Cristina Fernandez de Kirchner’s increasingly erratic reaction to the mysterious death of the prosecutor Alberto Nisman has taken yet another unexpected turn. The Argentine President will now disband Argentina’s intelligence service after claiming rogue agents may have murdered Mr Nisman.
In what was widely viewed as an attempt to combat the fallout from the death of Mr Nisman in his Buenos Aires apartment 10 days ago, Ms Fernandez said she would support a bill dissolving the security service – replacing it with a smaller, federally run agency. Ms Fernandez continues to deny she had sought to shield former Iranian officials suspected in the 1994 bombing of the Amia Jewish centre.
In a nationally televised address, her first since the death of Mr Nisman hours before he was to give potentially explosive testimony on the alleged cover-up, Ms Fernandez said the proposal to create a new spy agency would be presented to Congress by the end of the week. Ms Fernandez’s recent postings on social media have appeared to suggest that rogue spies may have orchestrated Mr Nisman’s death in a plot against her government.
When Mr Nisman died he was supposed to be under the protection of a 10-man security detail. He was not depressed, his friends have said, and in the hours before his death he was looking forward to revealing the alleged cover-up over the bombing.
Ms Fernandez said reforming the clandestine services was a “national debt” the country has had since the return of democracy in 1983. Government officials had previously labelled Mr Nisman’s allegations absurd.
Mr Nisman, 51, was found dead in the bathroom in his apartment with a bullet in his right temple. A gun was found next to him. Mr Nisman alleged Ms Fernandez secretly reached a deal to prevent prosecution of former Iranian officials accused of involvement in the bombing of Argentina’s largest Jewish centre, which killed 85 people. She allegedly reached the deal in exchange for economic and trade benefits with Iran.

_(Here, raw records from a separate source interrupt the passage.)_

Lemma trim_space_visible l : Forall visible l -> trim_space (of_bytes l) = of_bytes l.
Proof.
  intros H. assert (Ha : Forall is_ascii l) by (eapply Forall_impl; [exact H|apply visible_ascii]).
  apply trim_space_keep; [eapply Forall_impl; [exact H|apply visible_byte]| |];
    rewrite (runes_of_ascii l Ha).
  - destruct H as [|b l Hb]; [done|]. by apply visible_space.
  - assert (rev ((fun b => (b, [b])) <$> l) = (fun b => (b, [b])) <$> rev l) as -> by (symmetry; apply map_rev).
    apply Forall_rev in H. destruct H as [|b l' Hb]; [done|]. by apply visible_space.
Qed.

(** Visible text, anything, and trimmed text that is not empty. *)
Lemma trim_space_around b l s :
  visible b -> Forall is_ascii l -> trim_space s = s -> s <> "" ->
  trim_space (of_bytes (b :: l ++ bytes s)) = of_bytes (b :: l ++ bytes s).
Proof.
  intros Hb Hl Hs Hne. destruct (trimmed_runes s Hs) as [_ He].
  assert (Ha : is_ascii b) by by apply visible_ascii.
  apply trim_space_keep.
  - constructor; [by apply visible_byte|]. apply Forall_app. split; [|apply bytes_is_byte].
    eapply Forall_impl; [exact Hl|apply is_ascii_byte].
  - rewrite runes_ascii_cons by (unfold is_ascii in Ha; lia). by apply visible_space.
  - change (b :: l ++ bytes s) with ((b :: l) ++ bytes s). rewrite runes_ascii_app by by constructor.
    rewrite rev_app_distr. pose proof (drop_while_head space_rune (rev (runes (bytes s)))) as Hh. rewrite He in Hh.
    destruct (rev (runes (bytes s))) as [|c r] eqn:E; [|done]. exfalso. apply Hne.
    apply (f_equal (@rev _)) in E. rewrite rev_involutive in E. cbn in E.
    rewrite <- (of_bytes_bytes s), <- (runes_concat (bytes s)), E. done.
Qed.

Lemma trim_space_space s : trim_space s = s -> trim_space (of_bytes (32 :: bytes s)) = s.
Proof.
  intros Hs. destruct (trimmed_runes s Hs) as [Hd He]. unfold trim_space.
  rewrite bytes_of_bytes by (constructor; [unfold is_byte; lia|apply bytes_is_byte]).
  rewrite runes_ascii_cons by lia. cbn [drop_while]. change (space_rune (32, [32])) with true. cbn match.
  rewrite Hd. unfold drop_while_end. rewrite He, rev_involutive, runes_concat. apply of_bytes_bytes.
Qed.

Definition digit (b : Z) : Prop := 48 <= b <= 57.
Lemma itoa_digits n : 0 <= n -> exists d ds, itoa_bytes n = d :: ds /\ Forall digit (d :: ds).
Proof.
  intros Hn. unfold itoa_bytes. destruct (Z.ltb_spec n 0); [lia|].
  destruct (dec_digits_cons n Hn) as (d & ds & E & _).
  pose proof (dec_digits_digit (dec_fuel n) n [] ltac:(constructor)) as H'. exists d, ds. split; [done|].
  rewrite E in H'. eapply Forall_impl; [exact H'|]. intros b Hb. unfold is_digit, in_range in Hb. unfold digit.
  b2p. lia.
Qed.
Lemma digit_visible b : digit b -> visible b.
Proof. unfold digit, visible. lia. Qed.

(** ** Ordinals and rendered options *)

Lemma remove_loop_none olds l :
  Forall (fun b => Forall (fun o => match o with c :: _ => c <> b | [] => False end) olds) l ->
  remove_loop olds 0 l = l.
Proof.
  induction 1 as [|b l Hb _ IH]; [done|]. cbn [remove_loop].
  destruct (List.find _ olds) as [o|] eqn:E; [|by rewrite IH].
  apply find_some in E as [Ho Hp]. apply list_elem_of_In in Ho. rewrite Forall_forall in Hb. specialize (Hb o Ho).
  destruct o as [|c o]; [done|]. cbn in Hp. apply andb_true_iff in Hp as [Hp%Z.eqb_eq _]. by subst.
Qed.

Iran continues to deny the claims. “It’s unreasonable to think our government could even be suspected of such a manoeuvre,” said Ms Fernandez, addressing Mr Nisman’s claims for the first time on Monday night.

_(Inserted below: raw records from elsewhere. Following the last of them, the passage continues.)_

(** The candidates a workflow keeps after the options were offered. *)
Definition offered (options : list ResponseOption) (t : Z) (w : WorkflowSnapshot) : list Candidate :=
  default [] (wf_Candidates (persistWorkflowCandidatesFromResponse "dept_ids" options t w) !! "dept_ids").
Lemma offered_options options t w : option_labels options <> [] -> offered options t w = omap (option_candidate t) options.
Proof.
  intros Hne. unfold offered, persistWorkflowCandidatesFromResponse, set_candidates. fold (option_candidate t).
  rewrite <- (option_candidates_labels t) in Hne.
  destruct (omap (option_candidate t) options) as [|c cs]; [done|]. cbn. by rewrite lookup_insert_eq.
Qed.

(** The workflow after the options were offered. *)
Definition offering (options : list ResponseOption) (t : Z) (w : WorkflowSnapshot) : WorkflowSnapshot :=
  persistWorkflowCandidatesFromResponse "dept_ids" options t w.
Lemma offering_keeps options t w :
  wf_State (offering options t w) = wf_State w /\ wf_Type (offering options t w) = wf_Type w.
Proof. unfold offering, persistWorkflowCandidatesFromResponse, set_candidates. by destruct (omap _ options). Qed.

(** A workflow that collects departments takes the candidate a message chooses. *)
Lemma selection_resolved {W D} `{Location} (p : protocolLivePipelineDeps (W := W) (D := D)) manifest draft workflow message t c d wd :
  wf_State workflow = WorkflowCollectDepartments -> lookupOperation (wf_Type workflow) = Some manifest ->
  normalizeSubscriptionScope (draftRawSlotForTarget manifest draft "scope") <> "all" ->
  resolveCandidateSelection message t (default [] (wf_Candidates workflow !! "dept_ids")) = mkSelection true true (Some c) "" ->
  cand_TenantID c = t -> candidateInt64 c = Some d -> d <> 0 ->
  exists te, resolveSubscriptionTrustedEntities p message draft workflow t wd = (Some te, no_resolve)
    /\ te_TenantID te = t /\ te_DeptIDs te = [d].
Proof.
  intros Hs Hm Ha Hr Ht Hd H0. unfold resolveSubscriptionTrustedEntities. rewrite Hm, Hs.
  apply eqs_false in Ha. rewrite Ha. unfold workflowDepartmentCandidateSelection. rewrite Hr.
  cbn [sl_Handled sl_OK sl_Candidate negb mbind option_bind]. unfold trustedEntitiesFromDepartmentCandidate.
  rewrite Ht, Z.eqb_refl, andb_false_r, Hd. cbn [mbind option_bind]. rewrite (proj2 (Z.eqb_neq _ _) H0).
  eexists. split; [reflexivity|]. by split.
Qed.

(** C16: An option that a workflow keeps from a response can be chosen by its
    line.  The lines of the question are the numbered labels of the candidates the
    workflow keeps, in the same order, and a line, sent back as it was shown,
    chooses the candidate of that option, of the user's tenant and with the value
    of the option, provided its label does not normalise to nothing and no
    candidate is itself named like the line; and when the workflow is collecting
    departments, and the turn's draft does not ask for all of them, the line is
    then read as the department of the option.  The candidates of a workflow that
    still asks for the scope are not looked at, so what is offered there cannot be
    chosen ([offered_departments_not_selectable]). *)
Theorem offered_line_selects {W D} `{Location} (p : protocolLivePipelineDeps (W := W) (D := D)) options t w i line :
  numbered 0 (option_labels options) !! i = Some line -> Z.of_nat i + 1 <= max_int64 ->
  (forall label, option_labels options !! i = Some label -> normalizeEntityName label <> "") ->
  Forall (fun l => normalizeEntityName l ∉ entityNameVariants line) (option_labels options) ->
  exists c o, o ∈ options /\ offered options t w !! i = Some c
    /\ option_labels options !! i = Some (cand_Label c) /\ cand_ID c = trim_space (ro_Value o) /\ cand_TenantID c = t
    /\ resolveCandidateSelection line t (offered options t w) = mkSelection true true (Some c) ""
    /\ (wf_State w = WorkflowCollectDepartments ->
        forall manifest draft d wd, lookupOperation (wf_Type w) = Some manifest ->
          normalizeSubscriptionScope (draftRawSlotForTarget manifest draft "scope") <> "all" ->
          atoi (trim_space (ro_Value o)) = (d, None) -> d <> 0 ->
          exists te, resolveSubscriptionTrustedEntities p line draft (offering options t w) t wd = (Some te, no_resolve)
            /\ te_TenantID te = t /\ te_DeptIDs te = [d]).
Proof.
  intros Hl Hi Hn Hu. rewrite numbered_lookup in Hl. apply fmap_Some in Hl as (label & Hlab & ->).
  assert (Hne : option_labels options <> []) by (by intros E; rewrite E in Hlab).
  pose proof (offered_options options t w Hne) as Hoff. pose proof (option_candidates_labels t options) as E.
  assert (Hc : (cand_Label <$> omap (option_candidate t) options) !! i = Some label) by (by rewrite E).
  rewrite list_lookup_fmap in Hc. apply fmap_Some in Hc as (c & Hc & ->).
  pose proof (list_elem_of_lookup_2 _ _ _ Hc) as (o & Ho & Hoc)%list_elem_of_omap.
  destruct (option_candidate_spec t o c Hoc) as (Ht & Hid & Htrim).
  assert (Hr : resolveCandidateSelection (itoa (0 + Z.of_nat i + 1) +:+ ". " +:+ cand_Label c) t (offered options t w)
               = mkSelection true true (Some c) "").
  { rewrite Hoff, Z.add_0_l. apply rendered_line_selects; try done; [by apply Hn|by right|].
    intros c' Hc'. rewrite Forall_forall in Hu. apply Hu. rewrite <- E. by apply list_elem_of_fmap_2. }
  exists c, o. split_and!; try done; [by rewrite Hoff|]. intros Hs manifest draft d wd Hm Ha Hd H0.
  destruct (offering_keeps options t w) as [Es Et].
  apply (selection_resolved p manifest draft _ _ t c d wd); rewrite ?Es, ?Et; try done.
  unfold candidateInt64. cbv zeta. rewrite Hid, trim_space_idem, Hd.
  destruct (eqs (trim_space (ro_Value o)) "") eqn:Hb; [|done]. apply eqs_true in Hb. by rewrite Hb in Hd.
Qed.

Mr Nisman’s death has produced anti-government protests across Argentina. Ms Fernandez noted that her predecessor, her husband and former President Nestor Kirchner, had appointed Mr Nisman to the case.

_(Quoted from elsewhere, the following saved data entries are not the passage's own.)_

(* ===== verification/Session.v ===== *)
(** * Sessions, the rate limit and the identity of a turn

    internal/agent/session.go, task_memory.go, conversation_state.go (the
    conversation kept in memory: recent messages, the task at hand, the workflow
    the session is bound to), ratelimit.go (the fixed-window counters) and
    resolveChatAuth of chat_pipeline.go.  The managers' mutexes make each
    operation atomic, so an interleaving of goroutines is a sequence of
    operations.  The sessions a pointer is handed out of are cloned by the code;
    here they are values. *)
From Stdlib Require Import ZArith Lia Bool String.
From stdpp Require Import base list strings gmap.
From coqutil Require Import Datatypes.RecordSettersUsingExistingGetters.
From S2P Require Import Prelude GoStrings GoTime Contract Codec Store StoreApi Request Workflow Entity Llm Live.
Import RecordSetNotations1.
#[local] Open Scope go_scope.

Definition maxHistory : nat := 20.
Definition sessionTTL : Z := 30 * ns_min.

(** ** Tasks *)

Definition taskStatusExpired : string := "expired".

Record ActiveTask := mkTask {
  tk_Type : string;
  tk_Status : string;
  tk_RequiredSlots : list string;
  tk_FilledSlots : gmap string string;
  tk_ExpiresAt : Z;
  tk_LastPrompt : string
}.
Record TaskInstance := mkInstance {
  ti_ID : string;
  ti_Type : string;
  ti_Status : string;
  ti_Slots : gmap string string;
  ti_MissingSlots : list string;
  ti_LastErrorCode : string;
  ti_LastErrorText : string;
  ti_CandidateCache : gmap string value;
  ti_ResultSummary : string;
  ti_UpdatedAt : Z;
  ti_ExpiresAt : Z
}.

(** [!ExpiresAt.IsZero() && !ExpiresAt.After(now)] *)
Definition run_out_at (expires now : Z) : bool := negb (is_zero expires) && negb (after expires now).
Definition IsExpired (t : ActiveTask) (now : Z) : bool := run_out_at (tk_ExpiresAt t) now.

Definition MissingSlots (t : ActiveTask) : list string :=
  List.filter (fun slot => negb (bool_decide (is_Some (tk_FilledSlots t !! slot)))) (tk_RequiredSlots t).

Definition taskInstanceFromActiveTask (t : ActiveTask) : TaskInstance :=
  mkInstance "" (tk_Type t) (tk_Status t) (tk_FilledSlots t) (MissingSlots t) "" "" ∅ "" 0 (tk_ExpiresAt t).
Definition activeTaskFromTaskInstance (t : TaskInstance) : ActiveTask :=
  mkTask (ti_Type t) (ti_Status t) (ti_MissingSlots t) (ti_Slots t) (ti_ExpiresAt t) "".

(** [taskApplySlot]: the task, and the matched slots with the key added when the
    slot changed. *)
Definition recordMatchedSlot (matched : list string) (key : string) : list string :=
  if existsb (eqs key) matched then matched else matched ++ [key].
Definition taskApplySlot (key v : string) (r : TaskInstance * list string) : TaskInstance * list string :=
  let '(t, matched) := r in
  if eqs key "" then r
  else if bool_decide (default "" (ti_Slots t !! key) = v) then r
  else (mkInstance (ti_ID t) (ti_Type t) (ti_Status t) (<[key := v]> (ti_Slots t)) (ti_MissingSlots t)
          (ti_LastErrorCode t) (ti_LastErrorText t) (ti_CandidateCache t) (ti_ResultSummary t) (ti_UpdatedAt t)
          (ti_ExpiresAt t), recordMatchedSlot matched key).

(** ** Sessions *)

Record session := mkSession {
  se_messages : list Message;
  se_activeTask : option ActiveTask;
  se_taskMemory : option TaskInstance;
  se_workflowKey : WorkflowKey;
  se_updatedAt : Z
}.
Notation sessions := (gmap string session).

Definition no_workflow_key : WorkflowKey := mkKey 0 "" 0.
(** The session an operation creates before it fills it. *)
Definition new_session : session := mkSession [] None None no_workflow_key 0.

(** What [getSessionState] and [getTaskState] do to the tasks of a session before
    they read it; each reads the clock anew, [now] and then [now']. *)
Definition live_task (now : Z) (t : option ActiveTask) : option ActiveTask :=
  match t with Some t => if IsExpired t now then None else Some t | None => None end.
Definition live_memory (now : Z) (t : option TaskInstance) : option TaskInstance :=
  match t with Some t => if run_out_at (ti_ExpiresAt t) now then None else Some t | None => None end.
Definition or_some {A} (o fallback : option A) : option A := match o with Some _ => o | None => fallback end.

Definition session_state (now now' : Z) (s : session) : session :=
  let task := live_task now (se_activeTask s) in
  let memory := live_memory now' (se_taskMemory s) in
  let task := or_some task (activeTaskFromTaskInstance <$> memory) in
  mkSession (se_messages s) task (or_some memory (taskInstanceFromActiveTask <$> task)) (se_workflowKey s)
    (se_updatedAt s).
Definition task_state (now now' : Z) (s : session) : session :=
  let memory := or_some (live_memory now (se_taskMemory s))
                  (taskInstanceFromActiveTask <$> live_task now' (se_activeTask s)) in
  mkSession (se_messages s) (or_some (se_activeTask s) (activeTaskFromTaskInstance <$> memory)) memory
    (se_workflowKey s) (se_updatedAt s).

Definition getSessionState (now now' : Z) (key : string) (sm : sessions)
  : (list Message * option ActiveTask) * sessions :=
  match sm !! key with
  | None => (([], None), sm)
  | Some s => let s := session_state now now' s in ((se_messages s, se_activeTask s), <[key := s]> sm)
  end.
Definition getTaskState (now now' : Z) (key : string) (sm : sessions)
  : (list Message * option TaskInstance) * sessions :=
  match sm !! key with
  | None => (([], None), sm)
  | Some s => let s := task_state now now' s in ((se_messages s, se_taskMemory s), <[key := s]> sm)
  end.
Definition recentMessages (key : string) (sm : sessions) : list Message :=
  match sm !! key with Some s => se_messages s | None => [] end.

(** A change of a session, which is created when there is none. *)
Definition on_session (now : Z) (key : string) (f : session -> session) (sm : sessions) : sessions :=
  <[key := (f (default new_session (sm !! key))) <| se_updatedAt := now |>]> sm.
(** A change of a session that exists. *)
Definition on_known_session (now : Z) (key : string) (f : session -> session) (sm : sessions) : sessions :=
  match sm !! key with Some s => <[key := (f s) <| se_updatedAt := now |>]> sm | None => sm end.

(** The last [n] elements. *)
Definition lastn {A} (n : nat) (l : list A) : list A := drop (length l - n) l.

Definition appendMessages (now : Z) (key : string) (msgs : list Message) : sessions -> sessions :=
  on_session now key (fun s => s <| se_messages := lastn maxHistory (se_messages s ++ msgs) |>).
Definition setActiveTask (now : Z) (key : string) (t : option ActiveTask) : sessions -> sessions :=
  on_session now key (fun s => s <| se_activeTask := t |>
                                 <| se_taskMemory := taskInstanceFromActiveTask <$> t |>).
Definition setTaskInstance (now : Z) (key : string) (t : option TaskInstance) : sessions -> sessions :=
  on_session now key (fun s => s <| se_taskMemory := t |>
                                 <| se_activeTask := activeTaskFromTaskInstance <$> t |>).
Definition clearActiveTask (now : Z) (key : string) : sessions -> sessions :=
  on_known_session now key (fun s => s <| se_activeTask := None |> <| se_taskMemory := None |>).
Definition clearTaskInstance (now : Z) (key : string) : sessions -> sessions :=
  on_known_session now key (fun s => s <| se_activeTask := None |> <| se_taskMemory := None |>).
Definition clearWorkflowBinding (now : Z) (key : string) : sessions -> sessions :=
  on_known_session now key (fun s => s <| se_workflowKey := no_workflow_key |>).
Definition cacheWorkflowBinding (now : Z) (key : string) (workflow : option WorkflowSnapshot) : sessions -> sessions :=
  match workflow with
  | None => clearWorkflowBinding now key
  | Some _ => on_session now key (fun s => s <| se_workflowKey := workflowKeyFromSessionKey key workflow |>)
  end.
Definition bindWorkflowKey (now : Z) (key : string) (workflowKey : WorkflowKey) (sm : sessions) : sessions :=
  match validateWorkflowKey workflowKey with
  | Err _ => sm
  | Ok _ => on_session now key (fun s => s <| se_workflowKey := workflowKey |>) sm
  end.

Definition purge_session (now : Z) (s : session) : option session :=
  if sessionTTL <? now - se_updatedAt s then None
  else Some (s <| se_activeTask := live_task now (se_activeTask s) |>
               <| se_taskMemory := live_memory now (se_taskMemory s) |>).
Definition purgeExpired (now : Z) (sm : sessions) : sessions := omap (purge_session now) sm.

(** *** The workflow of a session, in the workflow store *)

Section workflow.
Context {S : Type} `{CS : ConversationStore S}.

(** The key a session is bound to, or the one its own key spells. *)
Definition session_workflow_key (key : string) (s : session) : WorkflowKey :=
  match validateWorkflowKey (se_workflowKey s) with
  | Ok _ => se_workflowKey s
  | Err _ => workflowKeyFromSessionKey key None
  end.

Definition getWorkflowState (ctx : option err) (key : string) (sm : sessions) (s : S)
  : (list Message * option WorkflowSnapshot) * S :=
  let '(msgs, workflowKey) :=
    match sm !! key with
    | None => ([], workflowKeyFromSessionKey key None)
    | Some se => (se_messages se, session_workflow_key key se)
    end in
  match cs_load ctx workflowKey s with
  | (Err _, s) => ((msgs, None), s)
  | (Ok workflow, s) => ((msgs, vw_Snapshot <$> workflow), s)
  end.

Definition clearWorkflowState (ctx : option err) (now : Z) (key : string) (r : sessions * S) : sessions * S :=
  let '(sm, s) := r in
  let workflowKey := match sm !! key with
                     | Some se => session_workflow_key key se
                     | None => workflowKeyFromSessionKey key None
                     end in
  match cs_load ctx workflowKey s with
  | (Err _, s) => (sm, s)
  | (Ok None, s) => (clearWorkflowBinding now key sm, s)
  | (Ok (Some current), s) =>
      match cs_delete_if_version ctx workflowKey (vw_Version current) s with
      | (Err _, s) => (sm, s)
      | (Ok _, s) => (clearWorkflowBinding now key sm, s)
      end
  end.

(** A snapshot under the tenant, the conversation and the actor of a key. *)
Definition under_key (k : WorkflowKey) (w : WorkflowSnapshot) : WorkflowSnapshot :=
  let w := cloneWorkflowSnapshot w in
  mkSnapshot (wf_ID w) (key_TenantID k) (key_ActorUserID k) (key_ConversationID k) (wf_Type w) (wf_State w)
    (wf_MissingFields w) (wf_TrustedEntities w) (wf_Candidates w) (wf_LastUserMessage w) (wf_CreatedAt w)
    (wf_UpdatedAt w) (wf_ExpiresAt w) (wf_Version w) (wf_MissingSlots w) (wf_Trusted w).

Definition setWorkflowState (ctx : option err) (now : Z) (key : string) (workflow : option WorkflowSnapshot)
    (r : sessions * S) : sessions * S :=
  match workflow with
  | None => clearWorkflowState ctx now key r
  | Some w =>
      let '(sm, s) := r in
      let k := workflowKeyFromSessionKey key workflow in
      let next := under_key k w in
      match cs_load ctx k s with
      | (Err _, s) => (sm, s)
      | (Ok current, s) =>
          let '(stored, s) := match current with
                              | None => cs_create ctx k (Some next) s
                              | Some c => cs_compare_and_swap ctx k (vw_Version c) (Some next) s
                              end in
          match stored with
          | Err _ => (sm, s)
          | Ok _ => (cacheWorkflowBinding now key (Some next) sm, s)
          end
      end
  end.

Definition applyWorkflowResult (ctx : option err) (now : Z) (key : string) (result : WorkflowResult)
    (r : sessions * S) : sessions * S :=
  if workflowResultTerminal result then clearWorkflowState ctx now key r
  else match wr_Workflow result with
       | Some w => setWorkflowState ctx now key (Some w) r
       | None => r
       end.
End workflow.

(** ** The rate limit *)

Definition rateLimitWindow : Z := 1 * ns_min.
Definition rateLimitMax : Z := 10.

Record counter := mkCounter { ct_count : Z; ct_windowAt : Z }.
Notation rateLimiter := (gmap string counter).

Definition Allow (now : Z) (key : string) (r : rateLimiter) : bool * rateLimiter :=
  match r !! key with
  | None => (true, <[key := mkCounter 1 now]> r)
  | Some c =>
      if rateLimitWindow <? now - ct_windowAt c then (true, <[key := mkCounter 1 now]> r)
      else if rateLimitMax <=? ct_count c then (false, r)
      else (true, <[key := mkCounter (ct_count c + 1) (ct_windowAt c)]> r)
  end.
Definition purge_counters (now : Z) (r : rateLimiter) : rateLimiter :=
  omap (fun c => if rateLimitWindow <? now - ct_windowAt c then None else Some c) r.

(** ** Who is talking *)

Record ChatMessage := mkChat {
  cm_CorpID : string;
  cm_SenderID : string;
  cm_SenderNick : string;
  cm_Content : string;
  cm_ConversationID : string;
  cm_ConversationType : string;
  cm_ConversationTitle : string;
  cm_SessionWebhook : string
}.

Definition colon : string := ":".
Definition session_key (tenantID : Z) (msg : ChatMessage) : string :=
  if eqs (cm_ConversationType msg) "2"
  then itoa tenantID +:+ colon +:+ cm_ConversationID msg +:+ colon +:+ cm_SenderID msg
  else itoa tenantID +:+ colon +:+ cm_SenderID msg.

Definition system_error : string := "系统错误，请稍后重试".
Definition chat_user (user : UserInfo) (msg : ChatMessage) : UserContext :=
  mkUser (ui_TenantID user) (ui_ID user) (ui_Role user) (ui_DingUserID user) (ui_Name user)
    (cm_ConversationType msg) (cm_ConversationID msg) (cm_ConversationTitle msg).

Section auth.
Context {W : Type}.
(** The tenant and user ports; the tenant the context carries is the first
    argument of the latter. *)
Variable FindTenantIDByCorpID : string -> ST W Z.
Variable FindByDingUserID : Z -> string -> ST W (option UserInfo).

(** [inl] is who is talking, with the session's key; [inr] is the reply that
    ends the turn. *)
Definition resolveChatAuth (now : Z) (msg : ChatMessage) (r : rateLimiter) (w : W)
  : ((UserContext * string) + string) * rateLimiter * W :=
  match FindTenantIDByCorpID (cm_CorpID msg) w with
  | (Err _, w) => (inr system_error, r, w)
  | (Ok tenantID, w) =>
      if tenantID =? 0 then (inr "未找到对应的企业，请联系管理员", r, w)
      else
        match FindByDingUserID tenantID (cm_SenderID msg) w with
        | (Err _, w) => (inr system_error, r, w)
        | (Ok None, w) => (inr "您尚未绑定账户，请先通过小程序登录", r, w)
        | (Ok (Some user), w) =>
            let key := session_key (ui_TenantID user) msg in
            match Allow now key r with
            | (false, r) => (inr "你发消息太快了，请稍后再试", r, w)
            | (true, r) => (inl (chat_user user msg, key), r, w)
            end
        end
  end.
End auth.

The 61-year-old president said the new “Federal Intelligence Agency” would have a director and deputy, and only a few in government would have access to the agency heads, apparently a critique of a system where many in Congress have contact with intelligence officials, the Associated Press reported.
In two letters published via social media, Ms Fernandez suggested Mr Nisman’s death was a plot against her government possibly orchestrated by intelligence services, which had fed false information to Mr Nisman. In her first letter, a day after Mr Nisman died, she suggested that he had committed suicide. Three days later she changed tack, suggesting he was killed.
Before there are any reforms to the intelligence services, the government “should explain the 11 years it has managed” them, the opposition politician Margarita Stolbizer told Todo Noticias. “The speech was filled with imprecise [statements] and lies,” Ms Stolbizer said. “She did not give answers to the doubts about this government nor about the content of Nisman’s denouncement.”
“I will not be extorted, I am not afraid,” said Ms Fernandez at the end of her speech. “They will not make me move even a centimetre from what I have always thought.”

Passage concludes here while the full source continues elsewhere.